Apuntes de dirección en La muerte de Luis XIV


El autor analiza La muerte de Luis XIV de Albert Serra, tomando como eje sus decisiones fotográficas, de montaje, actorales y de uso del sonido.





Al inicio en los créditos observamos que este es otro film producido por más de un país europeo. Sabemos que sucede más a menudo con cierto tipo de cine. Cierto tipo de cine que necesita ser apoyado comunalmente porque es difícil encontrar un financiamiento fuerte en un solo país de origen. Cierto tipo de cine que sólo es posible si se lo ayuda. Está bien, ya entendimos, esto le confiere un ridículo halo de respeto en los créditos iniciales a un film que fue apoyado y coproducido. Se le quiere dar de este modo un estatus artístico.

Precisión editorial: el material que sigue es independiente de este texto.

(** The loop of [check] ends within its fuel, leaves the timers that are not
    due and appends the keys of the others, earliest first. *)
Lemma check_loop_spec fuel thr time (ts : list (K * Z)) fired :
  0 ≤ thr → StronglySorted (gap thr) ts → (length ts < fuel)%nat →
  check_loop fuel time ts fired =
    Some (List.filter (λ x, negb (due time x)) ts,
          fired ++ (rev (List.filter (due time) ts)).*1).
Proof.
  intros Ht. revert ts fired. induction fuel as [|fuel IH]; intros ts fired Hs Hlen; [lia|].
  destruct ts as [|[k t] ts _] using rev_ind; simpl.
  - by rewrite app_nil_r.
  - apply StronglySorted_snoc_inv in Hs as [Hs Hgap]. rewrite vec_pop_snoc.
    rewrite length_app in Hlen. simpl in Hlen.
    rewrite !List.filter_app. simpl. unfold due at 2 4. simpl.
    destruct (Z.leb_spec t time) as [Hd|Hd]; simpl.
    + rewrite IH by (done || lia). rewrite app_nil_r, rev_app_distr, <-app_assoc. done.
    + assert (Forall (λ x : K * Z, due time x = false) ts) as Hlate.
      { eapply Forall_impl; [|exact Hgap]. unfold gap, due. simpl. intros; lia. }
      rewrite app_nil_r, (filter_none (due time)) by done.
      rewrite (filter_all (λ x, negb (due time x))), app_nil_r; [done|].
      eapply Forall_impl; [|exact Hlate]. by intros ? ->.
Qed.

Lemma check_eq tm time fired :
  wf tm →
  check tm time fired =
    Ret (length (List.filter (due time) (timeouts tm)),
         {| timeouts := List.filter (λ x, negb (due time x)) (timeouts tm);
            threshold := threshold tm |},
         fired ++ (rev (List.filter (due time) (timeouts tm))).*1).
Proof.
  intros [Ht Hs]. unfold check, len. rewrite (check_loop_spec _ (threshold tm)) by (done || lia).
  rewrite length_app, length_fmap, length_rev. do 3 f_equal. lia.
Qed.

Lemma filter_wf tm f :
  wf tm → wf {| timeouts := List.filter f (timeouts tm); threshold := threshold tm |}.
Proof.
  intros [Ht Hs]. split; [done|]. simpl. induction Hs as [|x l Hl IH Hx]; simpl; [constructor|].
  destruct (f x); [|done]. constructor; [done|].
  rewrite Forall_forall in Hx |- *. intros y [Hy _]%List.filter_In. auto.
Qed.

Lemma next_eq tm now :
  next tm now = Ret (match list.last (timeouts tm) with
                     | None => None
                     | Some (_, t) => Some (Z.max 0 (t - now))
                     end).
Proof.
  unfold next. destruct (list.last (timeouts tm)) as [[k t]|]; [|done].
  destruct (Z.leb_spec now t).
  - rewrite clock_sub_ge by lia. simpl. do 2 f_equal. lia.
  - unfold from_secs. do 2 f_equal. lia.
Qed.
End lemmas.

Lemma rev_filter_ascending {K} thr time (l : list (K * Z)) :
  0 ≤ thr → StronglySorted (gap thr) l →
  StronglySorted (λ x y, x.2 ≤ y.2) (rev (List.filter (due time) l)).
Proof.
  intros Ht. induction 1 as [|x l Hl IH Hx]; simpl; [constructor|].
  destruct (due time x); [|done]. simpl. apply StronglySorted_app_2; [|done|repeat constructor].
  intros y ? Hy%list_elem_of_In ->%list_elem_of_singleton.
  apply in_rev, List.filter_In in Hy as [Hy _].
  rewrite Forall_forall in Hx. specialize (Hx y Hy). unfold gap in Hx. lia.
Qed.

Lemma filter_all_late {K} time (l : list (K * Z)) :
  Forall (λ x, time < x.2) l →
  List.filter (due time) l = [] ∧ List.filter (λ x, negb (due time x)) l = l.
Proof.
  intros Hl. assert (Forall (λ x : K * Z, due time x = false) l) as Hd.
  { eapply Forall_impl; [|exact Hl]. unfold due. simpl. intros; lia. }
  split; [by apply filter_none|]. apply filter_all.
  eapply Forall_impl; [|exact Hd]. by intros ? ->.
Qed.

(** ** Properties *)

Section properties.
Context {K : Type} `{CL : ClockLaws} `{SL : SortUnstableLaws}.
Implicit Types (tm : TimeoutManager K).

(** C32. [register] never panics. It answers [true] exactly when every tracked
    timer is at least the threshold away from the new one; it then tracks the
    new timer and all the old ones, and otherwise changes nothing. In both
    cases the manager stays well formed. *)
Theorem register_spec tm key time :
  wf tm →
  ∃ b tm', register tm key time = Ret (b, tm') ∧ wf tm' ∧ threshold tm' = threshold tm ∧
    (b = true ↔ Forall (far (threshold tm) time) (timeouts tm)) ∧
    (b = true → timeouts tm' ≡ₚ (key, time) :: timeouts tm) ∧
    (b = false → tm' = tm).
Proof.
  intros Hwf. rewrite register_cases.
  destruct (existsb _ _) eqn:E; (eexists _, _; split; [done|]).
  - split_and!; try done. rewrite <-not_close_far. split; congruence.
  - apply not_close_far in E.
    split; [split; simpl; [apply Hwf|by apply register_sorted]|]. split_and!; simpl; try done.
    intros _. rewrite sort_unstable_perm. symmetry. apply Permutation_cons_append.
Qed.

(** [next] never panics: it is [None] exactly when no timer is tracked,
    and otherwise the time that remains until the earliest timer (zero when
    that timer is in the past). *)
Theorem next_spec tm now :
  wf tm →
  ∃ o, next tm now = Ret o ∧
    match o with
    | None => timeouts tm = []
    | Some d => (∃ k t, (k, t) ∈ timeouts tm ∧ d = Z.max 0 (t - now)) ∧
                Forall (λ x, d ≤ Z.max 0 (x.2 - now)) (timeouts tm)
    end.
Proof.
  intros Hwf. rewrite next_eq. eexists; split; [done|].
  destruct (list.last (timeouts tm)) as [[k t]|] eqn:E; [|by apply last_None].
  split.
  - exists k, t. split; [|done]. apply last_Some_elem_of in E. done.
  - eapply Forall_impl; [|by eapply wf_last_min]. simpl. intros; lia.
Qed.

(** [check] returns: it appends the keys of the due timers to [fired] in
    the order of their times, returns how many there are, and keeps exactly
    the timers that are not due, in a well-formed manager. *)
Theorem check_spec tm time fired :
  wf tm →
  ∃ xs tm', check tm time fired = Ret (length xs, tm', fired ++ xs.*1) ∧
    xs ≡ₚ List.filter (due time) (timeouts tm) ∧
    StronglySorted (λ x y, x.2 ≤ y.2) xs ∧
    timeouts tm' = List.filter (λ x, negb (due time x)) (timeouts tm) ∧
    threshold tm' = threshold tm ∧ wf tm'.
Proof.
  intros Hwf. rewrite check_eq by done.
  eexists (rev (List.filter (due time) (timeouts tm))), _.
  split; [by rewrite length_rev|]. split_and!; try done.
  - symmetry. apply Permutation_rev.
  - eapply rev_filter_ascending; apply Hwf.
  - by apply filter_wf.
Qed.

(** The wait [next] asks for is the right one: at the end of it [check]
    fires at least one timer, and before the end it fires none and changes
    nothing. *)
Theorem wait_then_check tm now d fired :
  wf tm → next tm now = Ret (Some d) →
  (∃ n tm' fired', check tm (now + d) fired = Ret (S n, tm', fired')) ∧
  ∀ t, now ≤ t < now + d → check tm t fired = Ret (O, tm, fired).
Proof.
  intros Hwf. rewrite next_eq. destruct (list.last (timeouts tm)) as [[k t0]|] eqn:E; [|done].
  intros [= <-]. pose proof (wf_last_min _ _ _ Hwf E) as Hmin.
  apply last_Some in E as [l E]. split.
  - rewrite check_eq, E, List.filter_app, length_app by done. simpl.
    unfold due at 2. simpl. rewrite (proj2 (Z.leb_le _ _)) by lia. simpl.
    rewrite Nat.add_1_r. eauto.
  - intros t Ht. rewrite check_eq by done.
    destruct (filter_all_late t (timeouts tm)) as [-> ->].
    + eapply Forall_impl; [|exact Hmin]. simpl. intros; lia.
    + simpl. rewrite app_nil_r. by destruct tm.
Qed.

(** [check_now] of io-reactor compares the timers with the time zero and
    not with the current time: as long as no timer is set at the epoch it
    fires nothing, however late it is called. *)
Theorem check_now_fires_nothing tm fired :
  wf tm → Forall (λ x, 0 < x.2) (timeouts tm) →
  check_now tm fired = Ret (O, tm, fired).
Proof.
  intros Hwf Hpos. unfold check_now. change (from_millis 0) with 0. rewrite check_eq by done.
  destruct (filter_all_late 0 (timeouts tm)) as [-> ->]; [done|].
  simpl. rewrite app_nil_r. by destruct tm.
Qed.
End properties.

(** ** Witnesses: the timers of the documentation's examples *)

Definition doc_timers : TimeoutManager Z :=
  {| timeouts := [(11, from_secs 9); (10, from_secs 8)]; threshold := from_secs 1 |}.

Lemma doc_timers_wf : wf doc_timers.
Proof. split; [done|]. repeat constructor; done. Qed.

#[local] Existing Instance insertion_sort.
#[local] Existing Instance insertion_sort_laws.

(** The doc test of [register]: 8 s and 9 s fit, 9.541 s and 9.999 s do not. *)
Example register_doctest :
  (let tm := new (from_secs 1) in
   '(r1, tm) ← register tm 10 (from_secs 8);
   '(r2, tm) ← register tm 11 (from_secs 9);
   '(r3, tm) ← register tm 12 (from_millis 9541);
   '(r4, tm) ← register tm 12 (from_millis 9999);
   Ret (r1, r2, r3, r4, len tm)) = Ret (true, true, false, false, 2%nat).
Proof. by vm_compute. Qed.

Example test_wake_passes : test_wake = Ret tt.
Proof. by vm_compute. Qed.
Example instant_test_wake_passes : instant_test_wake (from_secs 5) = Ret tt.
Proof. by vm_compute. Qed.

Lemma register_spec_witness :
  wf doc_timers ∧
  ∃ b tm', register doc_timers 12 (from_secs 30) = Ret (b, tm') ∧ wf tm' ∧
    threshold tm' = threshold doc_timers ∧
    (b = true ↔ Forall (far (threshold doc_timers) (from_secs 30)) (timeouts doc_timers)) ∧
    (b = true → timeouts tm' ≡ₚ (12, from_secs 30) :: timeouts doc_timers) ∧
    (b = false → tm' = doc_timers).
Proof. split; [exact doc_timers_wf|]. exact (register_spec _ _ _ doc_timers_wf). Defined.

Lemma next_spec_witness :
  wf doc_timers ∧
  ∃ o, next doc_timers 0 = Ret o ∧
    match o with
    | None => timeouts doc_timers = []
    | Some d => (∃ k t, (k, t) ∈ timeouts doc_timers ∧ d = Z.max 0 (t - 0)) ∧
                Forall (λ x, d ≤ Z.max 0 (x.2 - 0)) (timeouts doc_timers)
    end.
Proof. split; [exact doc_timers_wf|]. exact (next_spec _ _ doc_timers_wf). Defined.

Lemma check_spec_witness :
  wf doc_timers ∧
  ∃ xs tm', check doc_timers (from_secs 8) [1] = Ret (length xs, tm', [1] ++ xs.*1) ∧
    xs ≡ₚ List.filter (due (from_secs 8)) (timeouts doc_timers) ∧
    StronglySorted (λ x y, x.2 ≤ y.2) xs ∧
    timeouts tm' = List.filter (λ x, negb (due (from_secs 8) x)) (timeouts doc_timers) ∧
    threshold tm' = threshold doc_timers ∧ wf tm'.
Proof. split; [exact doc_timers_wf|]. exact (check_spec _ _ _ doc_timers_wf). Defined.

Lemma wait_then_check_witness :
  (∃ n tm' fired', check doc_timers (0 + from_secs 8) [] = Ret (S n, tm', fired')) ∧
  ∀ t, 0 ≤ t < 0 + from_secs 8 → check doc_timers t [] = Ret (O, doc_timers, []).
Proof. exact (wait_then_check _ 0 (from_secs 8) [] doc_timers_wf eq_refl). Defined.

Lemma check_now_fires_nothing_witness :
  check_now doc_timers [] = Ret (O, doc_timers, []).
Proof.
  apply check_now_fires_nothing; [exact doc_timers_wf|]. repeat constructor; done.
Defined.
(* ===== verification/Channel.v ===== *)
(** * Channels

    The crates use crossbeam's channels, which are third-party code: the class
    [Channel] has the operations the sources call, [ChannelLaws] what their
    documentation promises of an unbounded channel, and [ListChannel] is a
    concrete channel that satisfies it. *)

From S2P Require Import Prelude.

Inductive try_recv_result (A : Type) :=
| Received (a : A)
| Empty
| Disconnected.
Arguments Received {A} a.
Arguments Empty {A}.
Arguments Disconnected {A}.

Class Channel := {
  chan : Type → Type;
  unbounded {A} : chan A;
  (** [Err]: the receiver is gone, and the message comes back. *)
  chan_send {A} : A → chan A → result A unit * chan A;
  try_recv {A} : chan A → try_recv_result A * chan A;
}.

(** An unbounded channel is a FIFO queue; it refuses messages only when the
    receiver was dropped, and reports [Disconnected] only when it is empty and
    every sender was dropped. *)
Class ChannelLaws `{Channel} := {
  queue {A} : chan A → list A;
  has_receiver {A} : chan A → bool;
  has_sender {A} : chan A → bool;
  unbounded_law A :
    queue (@unbounded _ A) = [] ∧ has_receiver (@unbounded _ A) = true ∧
    has_sender (@unbounded _ A) = true;
  chan_send_law A (a : A) c :
    let '(r, c') := chan_send a c in
    has_receiver c' = has_receiver c ∧ has_sender c' = has_sender c ∧
    if has_receiver c then r = Ok tt ∧ queue c' = queue c ++ [a]
    else r = Err a ∧ queue c' = queue c;
  try_recv_law A (c : chan A) :
    let '(r, c') := try_recv c in
    has_receiver c' = has_receiver c ∧ has_sender c' = has_sender c ∧
    match queue c with
    | a :: q => r = Received a ∧ queue c' = q
    | [] => r = (if has_sender c then Empty else Disconnected) ∧ queue c' = []
    end;
}.

(** ** A concrete channel *)
Module ListChannel.
Record t (A : Type) := { items : list A; receiver : bool; sender : bool }.
Arguments items {A} _.
Arguments receiver {A} _.
Arguments sender {A} _.

Definition push {A} (a : A) (c : t A) : result A unit * t A :=
  if receiver c
  then (Ok tt, {| items := items c ++ [a]; receiver := true; sender := sender c |})
  else (Err a, c).

Definition pop {A} (c : t A) : try_recv_result A * t A :=
  match items c with
  | a :: q => (Received a, {| items := q; receiver := receiver c; sender := sender c |})
  | [] => (if sender c then Empty else Disconnected, c)
  end.

Definition lib : Channel := {|
  chan := t;
  unbounded A := {| items := []; receiver := true; sender := true |};
  chan_send A := push;
  try_recv A := pop;
|}.

Definition laws : @ChannelLaws lib.
Proof.
  refine (@Build_ChannelLaws lib (λ A, items) (λ A, receiver) (λ A, sender) _ _ _); simpl.
  - done.
  - intros A a c. unfold push. by destruct (receiver c) eqn:E; rewrite ?E.
  - intros A c. unfold pop. destruct (items c) eqn:E; simpl; auto.
Defined.
End ListChannel.
(** What the environment owes the loop over actions: every action is allowed
    when its turn comes, and the service stops before the fuel ends. *)
Fixpoint env_actions (fuel : nat) (time : Z) rt : Prop :=
  match fuel with
  | O => False
  | S fuel =>
      match next_action (service rt) with
      | Ret (Some action, h) =>
          good_action action time (set_service h rt) ∧
          match act action time (set_service h rt) with
          | Ret (_, rt') => env_actions fuel time rt'
          | _ => True
          end
      | _ => True
      end
  end.

Lemma healthy_set_service h rt : healthy rt → healthy (set_service h rt).
Proof. intros []. split; [by apply wf_set_service|done..]. Qed.

Lemma actions_healthy fuel time rt :
  healthy rt → env_actions fuel time rt →
  ∃ rt', handle_actions fuel time rt = Ret (Ok tt, rt') ∧ healthy rt'.
Proof.
  revert rt. induction fuel as [|fuel IH]; intros rt Hh He; simpl in He |- *; [done|].
  destruct (next_action_total (service rt)) as (o & h & E). rewrite E in He |- *.
  destruct o as [a|]; [|eexists; by split; [|apply healthy_set_service]].
  destruct He as [Hg He].
  destruct (act_healthy _ _ _ (healthy_set_service h rt Hh) Hg) as (rt1 & E1 & Hh1).
  rewrite E1 in He. destruct (IH _ Hh1 He) as (rt' & E2 & Hh').
  exists rt'. split; [|done]. unfold act, mbind, prog_bind in E1 |- *.
  destruct (attempt (handle_action a time) (set_service h rt)) as [[[r|e] rt2]| |]; [|done..].
  cbn beta iota. cbn beta iota in E1. by rewrite E1.
Qed.

(** Replacing a channel by one that has a sender. *)
Lemma healthy_set_cmd c rt :
  has_sender c = true → healthy rt → healthy (set_shared (set_cmd_chan c (shared rt)) rt).
Proof. intros ? []. split; [by apply wf_set_shared|done..]. Qed.

Lemma healthy_set_ctl c rt :
  has_sender c = true → healthy rt → healthy (set_shared (set_ctl_chan c (shared rt)) rt).
Proof. intros ? []. split; [by apply wf_set_shared|done..]. Qed.

Lemma try_recv_sender {A} (c : chan A) :
  has_sender c = true → ∃ r c', try_recv c = (r, c') ∧ r ≠ Disconnected ∧ has_sender c' = true.
Proof.
  intros Hs. destruct (queue c) as [|a q] eqn:Eq.
  - destruct (try_recv_nil c Eq Hs) as (c' & -> & _ & ?). by exists Empty, c'.
  - destruct (try_recv_cons c a q Eq) as (c' & -> & _ & ?). exists (Received a), c'. by rewrite <-Hs.
Qed.

Lemma commands_healthy fuel rt :
  healthy rt → (length (queue (cmd_chan (shared rt))) < fuel)%nat →
  ∃ rt', commands_loop fuel rt = Ret (Ok tt, rt') ∧ healthy rt'.
Proof.
  remember (queue (cmd_chan (shared rt))) as q eqn:Eq. symmetry in Eq. revert fuel rt Eq.
  induction q as [|cmd q IH]; intros fuel rt Eq Hh Hf;
    (destruct fuel as [|fuel]; [simpl in Hf; lia|]); simpl in Hf |- *.
  - destruct (try_recv_nil _ Eq (healthy_cmd _ Hh)) as (c & -> & _ & ?).
    eexists. split; [done|]. by apply healthy_set_cmd.
  - destruct (try_recv_cons _ _ _ Eq) as (c & -> & Hq & Hs).
    destruct (handle_command_total cmd (service rt)) as [h Eh].
    destruct (IH fuel (set_service h (set_shared (set_cmd_chan c (shared rt)) rt)) Hq) as (rt' & E & Hh').
    { apply healthy_set_service, healthy_set_cmd; [|done]. by rewrite Hs, (healthy_cmd _ Hh). }
    { lia. }
    exists rt'. split; [|done]. unfold on_service. unfold_prog. by rewrite Eh.
Qed.

(** What the environment owes the control messages: a resource that a
    controller registers has a descriptor of its own when its turn comes. *)
Fixpoint env_controls (fuel : nat) (now : Z) rt : Prop :=
  match fuel with
  | O => False
  | S fuel =>
      let '(r, c) := try_recv (ctl_chan (shared rt)) in
      let rt := set_shared (set_ctl_chan c (shared rt)) rt in
      let register action :=
        fresh_action action rt ∧
        match register_action action now rt with
        | Ret (_, rt') => env_controls fuel now rt'
        | _ => True
        end in
      match r with
      | Received (CtlRegisterListener l) => register (RegisterListener l)
      | Received (CtlRegisterTransport t) => register (RegisterTransport t)
      | _ => True
      end
  end.

Lemma register_healthy action now rt :
  healthy rt → fresh_action action rt →
  match action with RegisterListener _ | RegisterTransport _ => True | _ => False end →
  ∃ rt', register_action action now rt = Ret (Ok tt, rt') ∧ healthy rt'.
Proof.
  intros [Hwf Hp Hr Hc Hk] Hf Ha.
  destruct (refines_handle_action action now rt Hwf Hf) as [E Hpost].
  assert (∃ rt1, handle_action action now rt = Ret (Ok tt, rt1)) as [rt1 E1].
  { destruct action; [| |done..]; unfold handle_action, on_poller; unfold_prog; by eexists. }
  destruct (Hpost _ _ E1) as (Hwf1 & Hp1 & Hs1).
  exists rt1. unfold register_action. unfold_prog. rewrite E1. split; [done|].
  split; [done|congruence..].
Qed.

Lemma controls_healthy fuel now rt :
  healthy rt → env_controls fuel now rt →
  ∃ fl rt', control_loop fuel now rt = Ret (Ok fl, rt') ∧ healthy rt'.
Proof.
  revert rt. induction fuel as [|fuel IH]; intros rt Hh He; cbn [env_controls control_loop] in He |- *; [done|].
  destruct (try_recv_sender _ (healthy_ctl _ Hh)) as (r & c & E & Hr & Hs). rewrite E in He |- *.
  pose proof (healthy_set_ctl c rt Hs Hh) as Hh1.
  destruct r as [[l|t|]| |]; [| |by do 2 eexists|by do 2 eexists|done];
    destruct He as [Hf He];
    match type of He with context [register_action ?a now ?x] =>
      destruct (register_healthy a now x Hh1 Hf I) as (rt1 & E1 & Hh2) end;
    rewrite E1 in He; destruct (IH _ Hh2 He) as (fl & rt' & E2 & Hh3);
    exists fl, rt'; (split; [|done]); unfold mbind, prog_bind; by rewrite E1.
Qed.

(** What the environment owes an iteration. The poll reports a descriptor once
    and no error of the waker; the queues are drained, and the loops over
    control messages and actions behave. *)
Definition env_once (fuel : nat) (before_poll now : Z) rt : Prop :=
  ∀ e es p, polls before_poll rt (e :: es) p →
    NoDup (e :: es).*1 ∧ Forall (λ e, e.1 = waker_fd rt → is_ok e.2 = true) (e :: es) ∧
    (length (e :: es) < fuel)%nat ∧
    match (on_service (tick now) ≫= λ _, handle_events fuel now) (set_poller p rt) with
    | Ret (Ok true, rt1) =>
        (length (queue (cmd_chan (shared rt1))) < fuel)%nat ∧
        match commands_loop fuel rt1 with
        | Ret (_, rt2) =>
            env_controls fuel now rt2 ∧
            match control_loop fuel now rt2 with
            | Ret (Ok Continue, rt3) => env_actions fuel now rt3
            | _ => True
            end
        | _ => True
        end
    | Ret (_, rt1) => env_actions fuel now rt1
    | _ => True
    end.

Lemma poll_timeout_total before_poll (tm : TimeoutManager unit) :
  ∃ timeout, poll_timeout before_poll tm = Ret timeout.
Proof. unfold poll_timeout. rewrite next_eq. by eexists. Qed.

(** After the events: the channels, when the waker fired, and the actions. *)
Lemma drain_healthy fuel now rt woken :
  healthy rt →
  (if woken : bool then
     (length (queue (cmd_chan (shared rt))) < fuel)%nat ∧
     match commands_loop fuel rt with
     | Ret (_, rt2) =>
         env_controls fuel now rt2 ∧
         match control_loop fuel now rt2 with
         | Ret (Ok Continue, rt3) => env_actions fuel now rt3
         | _ => True
         end
     | _ => True
     end
   else env_actions fuel now rt) →
  ∃ fl rt', ((if woken then commands_loop fuel ≫= λ _, control_loop fuel now else mret Continue) ≫= λ fl,
     match fl with
     | Return => mret Return
     | Continue => handle_actions fuel now ≫= λ _, mret Continue
     end) rt = Ret (Ok fl, rt') ∧ healthy rt'.
Proof.
  intros Hh He. destruct woken.
  - destruct He as [Hf He]. destruct (commands_healthy fuel rt Hh Hf) as (rt2 & E2 & Hh2).
    rewrite E2 in He. destruct He as [He1 He2].
    destruct (controls_healthy fuel now rt2 Hh2 He1) as (fl & rt3 & E3 & Hh3). rewrite E3 in He2.
    unfold mbind, prog_bind. rewrite E2, E3. destruct fl; [|by do 2 eexists].
    destruct (actions_healthy fuel now rt3 Hh3 He2) as (rt' & -> & ?). by do 2 eexists.
  - unfold mbind, prog_bind. simpl.
    destruct (actions_healthy fuel now rt Hh He) as (rt' & -> & ?). by do 2 eexists.
Qed.

(** C3. An iteration of the reactor keeps its invariant, and returns: whatever
    the poll reports of the descriptors it watches, and whatever waits in the
    channels, as long as the resources that are registered have descriptors of
    their own and the service's calls return, nothing panics and no loop spins.
    Afterwards every live resource is found from its descriptor, the poller
    watches exactly the waker and the live resources, and no event is left. *)
Theorem run_once_healthy fuel before_poll now rt :
  healthy rt → env_once fuel before_poll now rt →
  ∃ fl rt', run_once fuel before_poll now rt = Ret (Ok fl, rt') ∧ healthy rt'.
Proof.
  intros Hh He. destruct (poll_timeout_total before_poll (timers rt)) as [timeout Ht].
  destruct (set_interests_eq rt) as (p0 & Es & Hw0 & Hp0).
  destruct (poll_poll_law (Some timeout) p0) as (Hw & es & Hp & Hin & Hn).
  destruct (poll_poll (Some timeout) p0) as [r p] eqn:Epoll. simpl in Hw, Hp, Hn.
  rewrite Hp0, (healthy_pending _ Hh) in Hp. simpl in Hp.
  assert (watched p = watched (poller rt)) as Hwp by congruence.
  assert (pending p = [] → healthy (set_poller p rt)) as Hq.
  { intros E. destruct Hh. split; [|done..]. by apply wf_set_poller. }
  destruct es as [|e es].
  - unfold run_once. unfold_prog. rewrite Ht, Es. unfold_prog. rewrite Epoll. unfold_prog.
    destruct r as [n|err]; simpl.
    + subst n. do 2 eexists. split; [done|]. by apply Hq.
    + destruct (handle_error_total (PollError err) (service rt)) as [h Eh]. unfold on_service. unfold_prog.
      rewrite Eh. do 2 eexists. split; [done|]. by apply healthy_set_service, Hq.
  - assert (polls before_poll rt (e :: es) p) as Hpolls.
    { exists timeout, (set_poller p0 rt). split_and!; [done..| |done].
      simpl poller. rewrite Epoll. destruct r as [n|err]; [by subst n|done]. }
    destruct (He e es p Hpolls) as (Hnd & Hwk & Hf & He').
    rewrite (run_once_polls _ _ _ _ _ _ _ Hpolls).
    destruct (tick_total now (service rt)) as [h Eh].
    set (rt0 := set_service h (set_poller p rt)).
    assert (wp (handle_events fuel now) (λ r rt', ∃ woken, r = Ok woken ∧ healthy rt') rt0) as Hev.
    { destruct Hh as [Hwf _ Hpipe Hc Hk].
      eapply wp_mono; [apply handle_events_ok|].
      - by apply wf_set_service, wf_set_poller.
      - done.
      - simpl. rewrite Hp. split_and!; [done| |done]. simpl. by rewrite Hwp, <-Hw0.
      - simpl. by rewrite Hp.
      - intros r1 rt1 (-> & Hwf1 & Hp1 & _ & _ & (Hr1 & Hc1 & Hk1)). eexists. split; [done|].
        split; [done|done|..]; simpl in *; congruence. }
    unfold wp in Hev. unfold mbind, prog_bind in He' |- *. unfold on_service in He' |- *.
    simpl service in He' |- *. rewrite Eh in He' |- *. fold rt0 in He' |- *.
    destruct (handle_events fuel now rt0) as [[r1 rt1]| |]; [|done..].
    destruct Hev as (woken & -> & Hh1).
    destruct (drain_healthy fuel now rt1 woken Hh1) as (fl & rt' & E & Hh').
    { by destruct woken. }
    exists fl, rt'. split; [exact E|done].
Qed.
End iteration.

Pero un film sólo vale por lo que es.


En la película de Albert Serra La muerte de Luis XIV (2016) hay una serie de características que sirven para pensar el cine de autor. La representación bascula entre lo denodado de un ambiente pictórico radiante, racionalmente construido y la tendencia opuesta al espíritu del cine de calidad europeo. Porque la designación misma ‘cine de calidad’ siempre fue una estrategia del mercado. Aquí, sin embargo, sucede otra cosa. Hay una revisión de ese concepto histórico del cine de calidad. Podríamos ver en ella un curioso logro de realismo vinculado a una depuración del artificio, pero la película es ambigua porque también fabrica una mirada diseñada y portentosa.


En este film lo más evidente es su ambivalencia: es concreto y espiritual al mismo tiempo. Tanto que puede ser leído desde inclinaciones críticas tal vez contrapuestas. El trabajo de la dirección —según algunos testimonios recogidos— parece haberse constituido estableciendo paradojas claras sobre las tareas de cada equipo.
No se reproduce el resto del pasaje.